SACRAMENTO — Californians strongly support a state law creating new oversight of vaccine medical exemptions for schoolchildren in a statewide poll released Monday, with backing across a spectrum of political affiliations, income and education levels, and geography.
The UC Berkeley Institute of Governmental Studies poll, conducted for the Los Angeles Times, found that 90% of Democrats, 82% of those with no party preference and 73% of Republicans supported the effort to increase immunization rates at schools and day-care facilities by allowing the California Department of Public Health to review and possibly reject a doctor’s determination that a child should skip all or some of their shots.
Overall, 8 out of 10 voters surveyed said they supported the new law, with 61% saying they favored it strongly. Just 16% said they opposed it. The strongest dissent came from participants in the poll who described themselves as very politically conservative — 1 out of 3 of those voters said they opposed it.

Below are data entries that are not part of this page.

(* ===== verification/ClientTheorems.v ===== *)
(** * ClientTheorems: what the client promises its callers and the server
    (src/pkg/xdsclient with src/pkg/xds) *)

From S2P Require Import Prelude Identity Resource ResourceIndex ResourceSet SetInvariant SetQueries SetDiff Snapshot Update Notices Dependencies Watch Generator Generators Delta Requests Sending Selections Incremental Contract Selectors Session SessionTheorems Client ClientIndex ClientCache ClientSystem ClientInvariant ClientStreams ClientRequests ClientRuns ClientExamples.

(** ** Applying a response wakes every caller it answers
    (src/pkg/xdsclient/client.go, subscription.go)

    A caller that waits for a name looks again when its generation is notified. The names
    [apply] notifies are those it publishes, the aliases it touches and those it removes. *)

(** ** Notifications *)

Section waiters.
Context {V : Type}.
Implicit Types (st : typeState V) (c : Client V) (s : ClientSystem V).

(** Whether the loop publishes the resource, so that the subscription to its name is
    notified *)
Definition publishes (acc : typeState V * gset string) (p : WireResource * option V) : bool :=
  isSome p.2 && interested (removeResource acc.1 (wr_Name p.1)) (wr_Name p.1) (wr_Aliases p.1).

Fixpoint publishedNames (acc : typeState V * gset string) (values : list (WireResource * option V)) : list string :=
  match values with
  | [] => []
  | p :: values =>
      (if publishes acc p then [wr_Name p.1] else []) ++ publishedNames (applyOne acc p) values
  end.

(** The names [apply] notifies, if they are subscribed to *)
Definition notifiedNames (now : Z) st (r : DeltaResponse) (values : list (WireResource * option V)) : gset string :=
  let st := expireGraceLocked now st in
  list_to_set (publishedNames (startStream st (dp_Removed r)) values)
  ∪ (applied st r values).2 ∪ list_to_set (dp_Removed r).

(** What a caller that looks finds *)
Definition waitAnswer st (name : string) : waitResult (V:=V) :=
  if usable st then lookupLocked st name else WaitBlocked.

(** ** Names with nothing to find *)

Definition unknown st (name : string) : Prop :=
  owners st name = ∅ ∧ ts_resources st !! name = None ∧ name ∉ ts_removed st.

Lemma unknown_lookup st name : index_ok st → lookupLocked st name = WaitBlocked ↔ unknown st name.
Proof.
  intros Hok. pose proof (proj1 (io_index st Hok) name) as Ha. cbn in Ha. unfold lookupLocked, unknown. rewrite Ha.
  destruct (alias_entry_cases (owners st name)) as [(E & E1 & _)|[(n & E & E1 & _)|(E & E1 & _)]]; rewrite E1.
  - destruct (ts_resources st !! name); [naive_solver|]. case_decide; naive_solver.
  - assert (n ∈ owners st name) as Hn by (rewrite E; by apply elem_of_singleton).
    rewrite decide_False by (intros ->; by apply (owners_named st name Hok)).
    apply elem_of_owners in Hn as (l & Hl & _). apply elem_of_dom_2 in Hl.
    rewrite (io_dom st Hok), elem_of_dom in Hl. destruct Hl as [r Hr]. rewrite Hr. split; [done|].
    intros [E' _]. rewrite E' in E. exfalso. apply (not_elem_of_empty (C:=gset string) n). rewrite E. by apply elem_of_singleton.
  - rewrite decide_True by done. split; [done|]. intros [E' _]. rewrite E', size_empty in E. lia.
Qed.
(** The text of addresses, which the engine prints into records and metadata, and parses
    out of host names. *)
Class AddressText := {
  AddrPort_String : AddrPort → string;
  Addr_String : Addr → string;
  ParseAddr : string → option Addr;
  ParseAddrPort : string → option AddrPort
}.

Definition RecordAuthorizedDestination `{AddressText} (a : AddrPort) (i : StreamInfo)
    : StreamInfo :=
  let r := default emptyDecision (si_authorizationMatches i !! a) in
  RecordAuthorization
    {| ad_Action := "allow"; ad_Reason := ad_Reason r;
       ad_Destination := AddrPort_String a; ad_Policy := ad_Policy r;
       ad_RuleIndex := ad_RuleIndex r |} i.

(** ** Requests, callers and streams *)

(** src/extensions/epe/pkg/httpreq *)
Record HTTPRequest := {
  rq_Host : string;
  rq_Port : Z;
  rq_OriginalDestination : AddrPort;
  rq_Path : string;
  rq_Query : gmap string (list string);
  rq_RawQuery : string;
  rq_Method : string;
  rq_Scheme : string;
  rq_Headers : gmap string string
}.

Record HTTPResponse := { rs_Status : Z; rs_Headers : gmap string string }.

(** src/extensions/epe/pkg/subject *)
Record SubjectWorkload := {
  wl_UID : string;
  wl_Namespace : string;
  wl_Name : string;
  wl_IP : string;
  wl_Labels : gmap string string;
  wl_SecurityProfileReferences : option (list string)
}.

Still, 67% of conservative voters who participated overwhelmingly supported the vaccination law, said Mark DiCamillo, director of the Berkeley IGS poll.
“This is not just casual support; there is very strong support among a large segment of voters,” DiCamillo said. “The most likely to be on board are liberals and those who say they are concerned about the measles outbreak.”
Senate Bill 276 by state Sen. Richard Pan (D-Sacramento) will establish state review of vaccine exemptions issued by doctors in an effort to weed out those given for nonmedical reasons. Gov. Gavin Newsom signed the bill on Sept. 9 after weeks of protests against the bill, which drew hundreds to the state Capitol this year.
Beginning in 2020, the state will review medical exemptions written by doctors who have given five or more waivers and at schools with an immunization rate below 95%. The new law allows the state to reject only those medical exemptions issued after Dec. 31, except in cases in which a doctor has been disciplined by the state medical board. In those cases, the state can invalidate all past medical exemptions written by the doctor.
Opponents of SB 276 filed a referendum to block the new law in hopes of gathering the 623,212 valid signatures from registered voters needed to qualify it for the 2020 ballot.
Supporters of SB 276 say the newly released poll demonstrates what they’ve known since introducing the bill — that Californians support strong vaccination laws.
“To those who heard the loud voices and vitriol from opposition inside the Capitol the last few months, it may have seemed like Californians disagree on vaccines,” said Shannan Velayas, a spokeswoman for Pan. “Fortunately, the people of our state believe in science and want our communities to be protected.”
Support for the law was strongest among voters who said they were concerned that the recent measles outbreak in California would become more widespread. Overall, 71% of voters said they were worried about the outbreak, of which 33% said they were extremely concerned. Nearly 9 out of 10 voters who said they were extremely concerned about the recent outbreak were in support of the new vaccination law.
Though studies have found that parents who are skeptical of vaccines tend to be affluent, the Berkeley IGS poll showed the highest levels of opposition were among voters earning between $20,000 and $100,000, with fewer than 2 in 10 of voters surveyed saying they disagreed with the law. Among those making $200,000 or more, 89% of voters said they supported the immunization law, compared with 11% who said they opposed it.
Among voters who graduated from college or had a postgraduate degree, 88% of those surveyed said they supported the law, versus 12% of those who said they opposed it.
Regionally, the lowest support for SB 276 was in Northern California areas outside the San Francisco Bay Area, where a quarter of voters said they opposed the new vaccine restrictions.
Support dipped slightly when comparing voters who are parents of a young child or teenager with those who are not. Among parents with minor children, 79% said they support the law, while 85% of voters who are not parents of children younger than 18 said they favored the law.
“Still, that’s marginal in terms of anything statistically significant,” DiCamillo said.
The poll surveyed 4,527 registered voters online in English and Spanish from Sept. 13 to 18. The overall margin of error was plus or minus 2 percentage points.